[Dataset entries]
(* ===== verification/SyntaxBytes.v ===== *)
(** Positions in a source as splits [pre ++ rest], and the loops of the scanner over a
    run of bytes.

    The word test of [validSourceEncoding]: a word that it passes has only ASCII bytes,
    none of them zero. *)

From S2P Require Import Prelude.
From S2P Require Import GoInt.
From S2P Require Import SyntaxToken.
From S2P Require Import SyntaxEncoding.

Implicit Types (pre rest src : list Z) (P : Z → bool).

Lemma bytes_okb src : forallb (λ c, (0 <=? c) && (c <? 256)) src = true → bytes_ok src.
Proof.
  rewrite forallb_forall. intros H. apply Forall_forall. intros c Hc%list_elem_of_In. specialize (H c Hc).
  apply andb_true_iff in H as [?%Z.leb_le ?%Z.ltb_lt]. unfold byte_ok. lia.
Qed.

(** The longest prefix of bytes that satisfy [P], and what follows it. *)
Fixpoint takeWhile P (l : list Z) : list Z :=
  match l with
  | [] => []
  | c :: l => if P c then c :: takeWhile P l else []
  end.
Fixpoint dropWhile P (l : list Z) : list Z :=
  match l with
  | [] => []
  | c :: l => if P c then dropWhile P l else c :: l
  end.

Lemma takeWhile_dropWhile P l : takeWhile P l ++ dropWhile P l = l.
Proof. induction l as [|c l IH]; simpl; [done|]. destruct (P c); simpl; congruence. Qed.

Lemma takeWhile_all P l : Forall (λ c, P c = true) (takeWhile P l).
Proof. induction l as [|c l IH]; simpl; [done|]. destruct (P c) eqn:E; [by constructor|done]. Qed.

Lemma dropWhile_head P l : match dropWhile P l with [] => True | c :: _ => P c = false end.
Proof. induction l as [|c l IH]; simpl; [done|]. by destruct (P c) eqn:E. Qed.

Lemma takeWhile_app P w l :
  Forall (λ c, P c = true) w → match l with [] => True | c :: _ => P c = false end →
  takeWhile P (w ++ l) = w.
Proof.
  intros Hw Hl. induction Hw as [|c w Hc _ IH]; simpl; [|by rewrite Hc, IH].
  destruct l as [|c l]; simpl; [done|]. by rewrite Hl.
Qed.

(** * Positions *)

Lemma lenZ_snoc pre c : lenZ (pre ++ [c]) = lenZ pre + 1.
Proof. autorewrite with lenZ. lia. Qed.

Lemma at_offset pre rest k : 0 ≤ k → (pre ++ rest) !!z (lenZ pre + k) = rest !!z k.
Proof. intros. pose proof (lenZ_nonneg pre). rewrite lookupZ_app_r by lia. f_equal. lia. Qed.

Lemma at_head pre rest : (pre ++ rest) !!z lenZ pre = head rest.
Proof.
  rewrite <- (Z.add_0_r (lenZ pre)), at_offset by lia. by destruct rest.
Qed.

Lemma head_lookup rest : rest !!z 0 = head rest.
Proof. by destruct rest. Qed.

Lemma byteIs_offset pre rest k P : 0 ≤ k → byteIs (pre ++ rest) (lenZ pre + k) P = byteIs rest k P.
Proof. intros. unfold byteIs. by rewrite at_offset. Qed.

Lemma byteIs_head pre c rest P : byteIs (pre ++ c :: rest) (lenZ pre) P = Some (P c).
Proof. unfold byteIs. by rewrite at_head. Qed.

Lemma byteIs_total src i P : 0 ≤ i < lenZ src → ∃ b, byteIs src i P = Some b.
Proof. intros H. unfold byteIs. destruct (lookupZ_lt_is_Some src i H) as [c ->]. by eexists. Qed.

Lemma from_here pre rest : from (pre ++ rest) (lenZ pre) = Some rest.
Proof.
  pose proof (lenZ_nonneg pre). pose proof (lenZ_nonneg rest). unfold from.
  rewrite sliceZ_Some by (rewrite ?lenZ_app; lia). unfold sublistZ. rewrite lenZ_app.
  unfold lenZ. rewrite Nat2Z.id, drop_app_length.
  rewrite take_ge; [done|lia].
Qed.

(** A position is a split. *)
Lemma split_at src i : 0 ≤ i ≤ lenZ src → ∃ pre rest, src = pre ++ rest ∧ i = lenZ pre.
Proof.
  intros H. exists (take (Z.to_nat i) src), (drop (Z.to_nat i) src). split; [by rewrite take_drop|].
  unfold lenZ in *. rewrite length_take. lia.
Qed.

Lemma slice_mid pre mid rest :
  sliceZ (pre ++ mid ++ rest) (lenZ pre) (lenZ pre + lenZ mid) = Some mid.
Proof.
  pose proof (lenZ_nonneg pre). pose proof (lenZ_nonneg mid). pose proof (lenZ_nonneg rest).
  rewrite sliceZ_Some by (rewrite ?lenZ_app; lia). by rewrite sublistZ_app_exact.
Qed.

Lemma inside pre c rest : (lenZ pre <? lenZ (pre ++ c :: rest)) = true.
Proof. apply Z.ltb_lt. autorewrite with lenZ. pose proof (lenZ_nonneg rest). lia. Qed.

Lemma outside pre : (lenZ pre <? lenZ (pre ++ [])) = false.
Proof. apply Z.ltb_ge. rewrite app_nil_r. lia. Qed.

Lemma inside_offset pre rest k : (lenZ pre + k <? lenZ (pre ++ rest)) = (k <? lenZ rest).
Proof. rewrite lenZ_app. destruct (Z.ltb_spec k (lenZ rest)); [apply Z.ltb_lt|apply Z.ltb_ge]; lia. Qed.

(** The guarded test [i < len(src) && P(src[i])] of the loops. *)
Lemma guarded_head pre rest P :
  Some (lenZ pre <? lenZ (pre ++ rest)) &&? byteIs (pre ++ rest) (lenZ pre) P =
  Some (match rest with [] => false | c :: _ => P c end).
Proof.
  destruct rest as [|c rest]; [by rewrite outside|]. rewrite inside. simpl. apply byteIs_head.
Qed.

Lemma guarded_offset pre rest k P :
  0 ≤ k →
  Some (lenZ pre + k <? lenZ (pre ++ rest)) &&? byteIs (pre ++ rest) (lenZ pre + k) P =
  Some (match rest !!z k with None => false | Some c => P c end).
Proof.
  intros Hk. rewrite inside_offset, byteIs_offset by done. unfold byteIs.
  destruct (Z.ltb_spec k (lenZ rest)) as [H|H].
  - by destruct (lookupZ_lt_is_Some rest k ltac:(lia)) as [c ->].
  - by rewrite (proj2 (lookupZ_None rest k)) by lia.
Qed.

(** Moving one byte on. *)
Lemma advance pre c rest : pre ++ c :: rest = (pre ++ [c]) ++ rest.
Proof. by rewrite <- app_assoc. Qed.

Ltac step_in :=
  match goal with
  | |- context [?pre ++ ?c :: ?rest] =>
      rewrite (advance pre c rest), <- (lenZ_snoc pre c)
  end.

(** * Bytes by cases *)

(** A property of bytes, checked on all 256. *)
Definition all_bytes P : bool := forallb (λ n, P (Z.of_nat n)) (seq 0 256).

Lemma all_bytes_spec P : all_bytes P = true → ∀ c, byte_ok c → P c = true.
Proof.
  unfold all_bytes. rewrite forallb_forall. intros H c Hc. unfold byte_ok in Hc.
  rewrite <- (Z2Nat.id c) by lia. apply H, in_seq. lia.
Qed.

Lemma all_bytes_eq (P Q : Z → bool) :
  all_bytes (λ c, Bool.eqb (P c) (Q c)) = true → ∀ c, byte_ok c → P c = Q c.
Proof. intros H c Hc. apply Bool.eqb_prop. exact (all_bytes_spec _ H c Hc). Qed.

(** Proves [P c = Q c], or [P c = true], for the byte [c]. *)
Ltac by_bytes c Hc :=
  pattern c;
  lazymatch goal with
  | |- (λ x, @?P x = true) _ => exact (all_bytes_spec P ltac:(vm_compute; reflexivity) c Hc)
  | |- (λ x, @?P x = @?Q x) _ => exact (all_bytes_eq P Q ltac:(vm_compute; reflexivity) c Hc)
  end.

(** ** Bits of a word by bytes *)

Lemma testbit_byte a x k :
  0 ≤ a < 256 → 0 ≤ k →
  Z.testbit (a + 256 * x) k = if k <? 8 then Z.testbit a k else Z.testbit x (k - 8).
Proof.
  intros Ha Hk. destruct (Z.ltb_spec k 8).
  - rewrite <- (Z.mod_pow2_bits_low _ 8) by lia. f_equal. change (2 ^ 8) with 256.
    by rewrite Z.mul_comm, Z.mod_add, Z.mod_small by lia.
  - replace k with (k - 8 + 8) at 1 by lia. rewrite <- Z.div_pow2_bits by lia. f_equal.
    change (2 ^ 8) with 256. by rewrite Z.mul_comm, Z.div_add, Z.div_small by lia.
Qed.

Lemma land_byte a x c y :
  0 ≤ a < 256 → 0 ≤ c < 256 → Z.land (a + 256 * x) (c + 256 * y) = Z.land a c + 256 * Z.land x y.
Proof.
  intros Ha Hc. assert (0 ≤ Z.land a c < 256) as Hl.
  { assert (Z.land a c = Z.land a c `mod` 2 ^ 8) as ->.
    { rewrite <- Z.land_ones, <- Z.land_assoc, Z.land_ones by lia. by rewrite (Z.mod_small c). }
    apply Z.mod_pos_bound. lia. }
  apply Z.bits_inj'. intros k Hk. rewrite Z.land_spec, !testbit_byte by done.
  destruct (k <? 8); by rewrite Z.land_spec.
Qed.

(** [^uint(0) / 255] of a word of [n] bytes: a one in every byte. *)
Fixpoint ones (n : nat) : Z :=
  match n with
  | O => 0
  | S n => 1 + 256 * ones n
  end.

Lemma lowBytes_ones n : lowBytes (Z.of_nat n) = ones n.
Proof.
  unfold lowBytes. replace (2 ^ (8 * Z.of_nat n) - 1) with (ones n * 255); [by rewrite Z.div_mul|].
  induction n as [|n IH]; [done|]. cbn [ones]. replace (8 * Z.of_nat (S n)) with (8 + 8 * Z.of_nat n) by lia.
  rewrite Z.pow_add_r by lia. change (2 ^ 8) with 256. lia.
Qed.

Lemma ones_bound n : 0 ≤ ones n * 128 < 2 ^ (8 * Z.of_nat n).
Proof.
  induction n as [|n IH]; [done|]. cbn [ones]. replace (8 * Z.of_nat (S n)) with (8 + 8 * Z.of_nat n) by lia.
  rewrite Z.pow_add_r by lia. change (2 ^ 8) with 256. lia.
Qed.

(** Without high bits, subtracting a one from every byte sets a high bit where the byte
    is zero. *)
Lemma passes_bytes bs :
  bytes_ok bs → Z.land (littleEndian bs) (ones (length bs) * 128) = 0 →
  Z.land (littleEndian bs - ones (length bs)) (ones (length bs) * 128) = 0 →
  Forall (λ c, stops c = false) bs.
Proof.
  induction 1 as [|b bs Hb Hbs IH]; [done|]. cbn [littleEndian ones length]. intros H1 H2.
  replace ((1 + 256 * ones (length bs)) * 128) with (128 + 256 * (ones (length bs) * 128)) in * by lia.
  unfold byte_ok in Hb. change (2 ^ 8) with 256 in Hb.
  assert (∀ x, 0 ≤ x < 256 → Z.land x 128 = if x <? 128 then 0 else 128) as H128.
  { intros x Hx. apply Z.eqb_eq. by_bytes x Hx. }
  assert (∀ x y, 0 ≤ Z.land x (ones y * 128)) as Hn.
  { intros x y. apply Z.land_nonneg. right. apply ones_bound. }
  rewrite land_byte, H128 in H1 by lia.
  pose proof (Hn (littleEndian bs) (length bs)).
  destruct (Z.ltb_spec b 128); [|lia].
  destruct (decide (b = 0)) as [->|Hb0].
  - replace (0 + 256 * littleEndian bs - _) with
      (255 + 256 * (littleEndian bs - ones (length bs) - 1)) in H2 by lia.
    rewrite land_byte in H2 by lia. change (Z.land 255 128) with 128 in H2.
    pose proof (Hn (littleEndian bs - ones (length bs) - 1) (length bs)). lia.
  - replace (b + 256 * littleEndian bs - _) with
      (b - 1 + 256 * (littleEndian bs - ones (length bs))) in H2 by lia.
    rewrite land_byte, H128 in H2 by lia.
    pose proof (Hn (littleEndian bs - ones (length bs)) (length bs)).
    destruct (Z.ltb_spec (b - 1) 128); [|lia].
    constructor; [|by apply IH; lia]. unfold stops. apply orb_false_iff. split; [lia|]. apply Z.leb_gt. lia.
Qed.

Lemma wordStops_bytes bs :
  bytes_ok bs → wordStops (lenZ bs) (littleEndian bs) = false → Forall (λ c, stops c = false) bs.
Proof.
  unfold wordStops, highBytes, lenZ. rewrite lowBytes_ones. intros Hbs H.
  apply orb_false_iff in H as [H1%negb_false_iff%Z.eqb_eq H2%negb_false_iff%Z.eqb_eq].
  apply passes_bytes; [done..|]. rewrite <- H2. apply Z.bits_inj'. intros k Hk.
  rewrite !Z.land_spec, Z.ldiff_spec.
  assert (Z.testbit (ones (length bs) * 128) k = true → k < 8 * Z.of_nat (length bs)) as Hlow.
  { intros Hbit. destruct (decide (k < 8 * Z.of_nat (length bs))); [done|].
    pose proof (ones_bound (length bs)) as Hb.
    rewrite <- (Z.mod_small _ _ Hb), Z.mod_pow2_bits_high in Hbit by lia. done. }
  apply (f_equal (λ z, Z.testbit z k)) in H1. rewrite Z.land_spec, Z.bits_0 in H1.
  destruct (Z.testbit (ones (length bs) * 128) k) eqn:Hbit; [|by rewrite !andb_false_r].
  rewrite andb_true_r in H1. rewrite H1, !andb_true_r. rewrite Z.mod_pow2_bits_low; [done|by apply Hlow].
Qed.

=== To do ===
Looking at the data above, write out exactly the lines that start at the one containing "(** * Positions *)" and end at the one containing "Lemma inside_offset pre"; include both and nothing beyond.

=== Task response ===
(** * Positions *)

Lemma lenZ_snoc pre c : lenZ (pre ++ [c]) = lenZ pre + 1.
Proof. autorewrite with lenZ. lia. Qed.

Lemma at_offset pre rest k : 0 ≤ k → (pre ++ rest) !!z (lenZ pre + k) = rest !!z k.
Proof. intros. pose proof (lenZ_nonneg pre). rewrite lookupZ_app_r by lia. f_equal. lia. Qed.

Lemma at_head pre rest : (pre ++ rest) !!z lenZ pre = head rest.
Proof.
  rewrite <- (Z.add_0_r (lenZ pre)), at_offset by lia. by destruct rest.
Qed.

Lemma head_lookup rest : rest !!z 0 = head rest.
Proof. by destruct rest. Qed.

Lemma byteIs_offset pre rest k P : 0 ≤ k → byteIs (pre ++ rest) (lenZ pre + k) P = byteIs rest k P.
Proof. intros. unfold byteIs. by rewrite at_offset. Qed.

Lemma byteIs_head pre c rest P : byteIs (pre ++ c :: rest) (lenZ pre) P = Some (P c).
Proof. unfold byteIs. by rewrite at_head. Qed.

Lemma byteIs_total src i P : 0 ≤ i < lenZ src → ∃ b, byteIs src i P = Some b.
Proof. intros H. unfold byteIs. destruct (lookupZ_lt_is_Some src i H) as [c ->]. by eexists. Qed.

Lemma from_here pre rest : from (pre ++ rest) (lenZ pre) = Some rest.
Proof.
  pose proof (lenZ_nonneg pre). pose proof (lenZ_nonneg rest). unfold from.
  rewrite sliceZ_Some by (rewrite ?lenZ_app; lia). unfold sublistZ. rewrite lenZ_app.
  unfold lenZ. rewrite Nat2Z.id, drop_app_length.
  rewrite take_ge; [done|lia].
Qed.

(** A position is a split. *)
Lemma split_at src i : 0 ≤ i ≤ lenZ src → ∃ pre rest, src = pre ++ rest ∧ i = lenZ pre.
Proof.
  intros H. exists (take (Z.to_nat i) src), (drop (Z.to_nat i) src). split; [by rewrite take_drop|].
  unfold lenZ in *. rewrite length_take. lia.
Qed.

Lemma slice_mid pre mid rest :
  sliceZ (pre ++ mid ++ rest) (lenZ pre) (lenZ pre + lenZ mid) = Some mid.
Proof.
  pose proof (lenZ_nonneg pre). pose proof (lenZ_nonneg mid). pose proof (lenZ_nonneg rest).
  rewrite sliceZ_Some by (rewrite ?lenZ_app; lia). by rewrite sublistZ_app_exact.
Qed.

Lemma inside pre c rest : (lenZ pre <? lenZ (pre ++ c :: rest)) = true.
Proof. apply Z.ltb_lt. autorewrite with lenZ. pose proof (lenZ_nonneg rest). lia. Qed.

Lemma outside pre : (lenZ pre <? lenZ (pre ++ [])) = false.
Proof. apply Z.ltb_ge. rewrite app_nil_r. lia. Qed.

Lemma inside_offset pre rest k : (lenZ pre + k <? lenZ (pre ++ rest)) = (k <? lenZ rest).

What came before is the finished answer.